Lemma reserve_active_ok s op now task rq s' reply : reserve_active s op now task rq = Ok (s', reply) ->
  (exists e, reply = Err (opErr op ErrBudgetExhausted None) /\ archiveTaskTx s (rqTaskID rq) TerminalBudgetExhausted "system" now = Ok s' /\
     e = ErrBudgetExhausted) \/
  exists b s1 s2, holds_fresh rq task now s b s1 /\
    s1 = with_queries (with_budgets s (budgets s1)) (queries s1) /\
    reserveExposureTx s1 (rqQueryID rq) (rqTaskID rq) (rqExposure rq) now = Ok s2 /\
    appendAuditTx s2 (rqTaskID rq) (rqQueryID rq) (rqActor rq) "QUERY_BUDGET_RESERVED" now = Ok s' /\
    reply = Ok (MkBudgetReservation (rqQueryID rq) (rqTaskID rq) (rqRequestID rq) (allowed (rqRows rq) (Rows (Remaining b)))
              (allowed (rqDBMS rq) (DBMS (Remaining b))) b
              (Some (reserved_budget b (allowed (rqRows rq) (Rows (Remaining b))) (allowed (rqDBMS rq) (DBMS (Remaining b))) now)) false None).
Proof.
  unfold reserve_active. cbv zeta. intros E. apply fail_if_bind_ok in E as [_ E].
  apply bind_ok in E as (g & _ & E). apply seq_ok in E as [_ E]. apply bind_ok in E as (b & Hb%map_err_ok%select_ok & E).
  apply fail_if_bind_ok in E as [Hres%negb_false_iff%Z.eqb_eq E].
  destruct ((Queries (Remaining b) <? 1) || (Rows (Remaining b) <? 1) || (DBMS (Remaining b) <? 1)) eqn:Erem.
  - left. unfold archive_and_fail in E. apply bind_ok in E as (s1 & E1 & E). unfold wrap in E1. apply map_err_ok in E1.
    apply Ok_inj in E. injection E as <- <-. eauto.
  - right. rewrite !orb_false_iff, !Z.ltb_ge in Erem. apply bind_ok in E as (qs & E1 & E). unfold wrap in E1. apply map_err_ok in E1.
    unfold insert_new in E1. apply fail_if_bind_ok in E1 as [Hnew%bool_decide_eq_false E1]. apply Ok_inj in E1 as <-.
    apply bind_ok in E as (s2 & E2%map_err_ok & E). apply bind_ok in E as (s3 & E3 & E). unfold wrap in E3. apply map_err_ok in E3.
    apply Ok_inj in E. injection E as <- <-. cbn [queries with_budgets] in *.
    exists b. eexists (with_queries (with_budgets s _) _), s2. split; [|split; [reflexivity|split; [exact E2|split; [exact E3|done]]]].
    split; [done|]. split; [done|]. split; [intros []; cbn [limit_d]; tauto|]. split; [by apply eq_None_not_Some|]. done.
Qed.

Lemma good_fresh s s1 s2 rq task now b : 0 <= rqRows rq -> 0 <= rqDBMS rq -> rqQueryID rq <> "" -> blank (rqActor rq) = false ->
  (forall q r, queries s !! q = Some r -> qTaskID r = rqTaskID rq -> qRequestID r <> rqRequestID rq) ->
  holds_fresh rq task now s b s1 -> s1 = with_queries (with_budgets s (budgets s1)) (queries s1) ->
  reserveExposureTx s1 (rqQueryID rq) (rqTaskID rq) (rqExposure rq) now = Ok s2 -> good_step s s2.
Proof.
  intros Hrows Hdbms Hid Hactor Hnew (Hb & Hz & Hrem & Hq & Eb & Eq) Es1 E2.
  pose proof (reserveExposureTx_ok _ _ _ _ _ _ E2) as (Es & Hnew_status & Hres). pose proof (es_frame _ _ _ Es) as R.
  set (rows := allowed (rqRows rq) _) in *. set (dbms := allowed (rqDBMS rq) _) in *.
  set (r := reserved_record rq (tCatalogVersion task) rows dbms b now) in *.
  assert (Eq2 : queries s2 = queries s1) by apply R. assert (Eb2 : budgets s2 = budgets s1) by apply R.
  assert (Eo1 : ordinal s1 = ordinal s /\ reservations s1 = reservations s /\ audit s1 = audit s /\ ledgers s1 = ledgers s /\ facts s1 = facts s)
    by (rewrite Es1; done). destruct Eo1 as (Eo1 & Er1 & Ea1 & El1 & Ef1).
  pose proof (allowed_range (rqRows rq) (Rows (Remaining b)) Hrows (Hrem DRows)) as [Rrows _]. fold rows in Rrows.
  pose proof (allowed_range (rqDBMS rq) (DBMS (Remaining b)) Hdbms (Hrem DDBMS)) as [Rdbms _]. fold dbms in Rdbms.
  assert (L : later s s2).
  { etrans; [|apply resource_later, R]. rewrite Es1. split; try reflexivity. cbn [queries with_queries]. rewrite Eq.
    apply (table_le_insert record_le). intros old Hold. congruence. }
  split; [|exact L]. intros [I1 I2 I3]. split.
  - apply (budget_inv_move s s2 (rqQueryID rq) r b (reserved_budget b rows dbms now)); try done.
    + by rewrite Eb2, Eb.
    + by rewrite Eq2, Eq.
    + apply L.
    + split; try done.
      * cbn [qTaskID r reserved_record]. rewrite Eb2, Eb, lookup_insert_eq. eauto.
      * intros []; cbn [hold_of r reserved_record qReservedRows qReservedDBMS]; lia.
      * intros []; cbn [charge_of hold_of r reserved_record qReservedRows qReservedDBMS qChargedQueries qChargedRows qChargedDBMS]; lia.
      * intros [] _; done.
      * by left.
    + rewrite Hq. intros q' r' Hq' Ht. by apply (Hnew q').
    + intros d. rewrite Hq. cbn [from_option qTaskID r reserved_record].
      assert (Hh : holds d (rqTaskID rq) r = hold_of d r) by (unfold holds; by rewrite decide_True).
      assert (Hc : charges d (rqTaskID rq) r = 0) by (unfold charges; rewrite decide_True by done; by destruct d).
      rewrite Hh, Hc. destruct (bi_budget s I1 _ _ Hb) as [_ Hsum]. destruct (Hsum d) as (H1 & H2 & H3 & _ & _).
      pose proof (Hrem d) as Hd. rewrite remaining_d in Hd. unfold rows, dbms in *. clear Hsum Hh Hc.
      pose proof (remaining_d b d) as Hrd. destruct d; cbn in *; lia.
  - apply (es_inv _ _ _ Es). apply (exposure_inv_frame s); done.
  - assert (Hnone : reservations s !! rqQueryID rq = None).
    { destruct (reservations s !! rqQueryID rq) as [x|] eqn:Ex; [|done]. destruct (li_row s I3 _ _ Ex) as [_ (r0 & Hr0 & _)]. congruence. }
    assert (Hhas : forall v, ord_has v (ordinal s) (rqQueryID rq) = false).
    { intros v. rewrite ord_has_status. apply bool_decide_eq_false. intros [st Hv]. destruct (li_ord s I3 v _ _ Hv) as (r0 & Hr0 & _). congruence. }
    split.
    + intros q x Hx. destruct (decide (q = rqQueryID rq)) as [->|Hne].
      * destruct Hres as [Eres|(So%same_statuses_ordinals & _ & x' & Hx' & Hst & Ht)]; [rewrite Eres, Er1 in Hx; congruence|].
        rewrite Hx in Hx'. injection Hx' as <-. split; [intros v; rewrite So, Eo1; apply Hhas|].
        exists r. rewrite Eq2, Eq, lookup_insert_eq. done.
      * destruct (es_others _ _ _ Es q Hne) as [Hr Ho]. rewrite Hr, Er1 in Hx. destruct (li_row s I3 q x Hx) as [Hp (r0 & Hr0 & ?)].
        split; [intros v; rewrite ord_has_status, Ho, Eo1, <- ord_has_status; apply Hp|]. exists r0. rewrite Eq2, Eq, lookup_insert_ne by done. done.
    + intros v q st. destruct (decide (q = rqQueryID rq)) as [->|Hne].
      * intros Hv. exists r. rewrite Eq2, Eq, lookup_insert_eq. split; [done|]. intros _. destruct (Hnew_status v) as [E|E].
        -- rewrite E, Eo1 in Hv. destruct (li_ord s I3 v _ _ Hv) as (r0 & Hr0 & _). congruence.
        -- congruence.
      * destruct (es_others _ _ _ Es q Hne) as [_ ->]. rewrite Eo1. intros Hv. destruct (li_ord s I3 v q _ Hv) as (r0 & Hr0 & ?).
        exists r0. rewrite Eq2, Eq, lookup_insert_ne; done.
Qed.

Lemma good_archive_and_fail {A} s op task reason now kind s' (reply : result A) :
  archive_and_fail s op task reason now kind = Ok (s', reply) -> good_step s s' /\ reply = Err (opErr op kind None).
Proof.
  unfold archive_and_fail. intros E. apply bind_ok in E as (s1 & E1 & E). unfold wrap in E1. apply map_err_ok in E1.
  apply Ok_inj in E. injection E as <- <-. split; [by eapply good_archive|done].
Qed.

Lemma good_reserve_active s op now task rq s' reply : 0 <= rqRows rq -> 0 <= rqDBMS rq -> rqQueryID rq <> "" ->
  (forall q r, queries s !! q = Some r -> qTaskID r = rqTaskID rq -> qRequestID r <> rqRequestID rq) ->
  reserve_active s op now task rq = Ok (s', reply) -> good_step s s'.
Proof.
  intros Hr Hd Hid Hnew [(e & _ & E & _)|(b & s1 & s2 & Hf & Es & E2 & E3 & _)]%reserve_active_ok; [by eapply good_archive|].
  assert (Hactor : blank (rqActor rq) = false).
  { unfold appendAuditTx in E3. apply fail_if_bind_ok in E3 as [G _]. by apply orb_false_iff in G as [? _]. }
  etrans; [exact (good_fresh _ _ _ _ _ _ _ Hr Hd Hid Hactor Hnew Hf Es E2)|]. by eapply good_audit.
Qed.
——
(Exercise objective): In the listing above, locate the line containing "pose proof (remaining_d" and the line containing "destruct (reservations s". Extract those two lines and every line between them, exactly as written, and only those.

(Output of the exercise):
      pose proof (remaining_d b d) as Hrd. destruct d; cbn in *; lia.
  - apply (es_inv _ _ _ Es). apply (exposure_inv_frame s); done.
  - assert (Hnone : reservations s !! rqQueryID rq = None).
    { destruct (reservations s !! rqQueryID rq) as [x|] eqn:Ex; [|done]. destruct (li_row s I3 _ _ Ex) as [_ (r0 & Hr0 & _)]. congruence. }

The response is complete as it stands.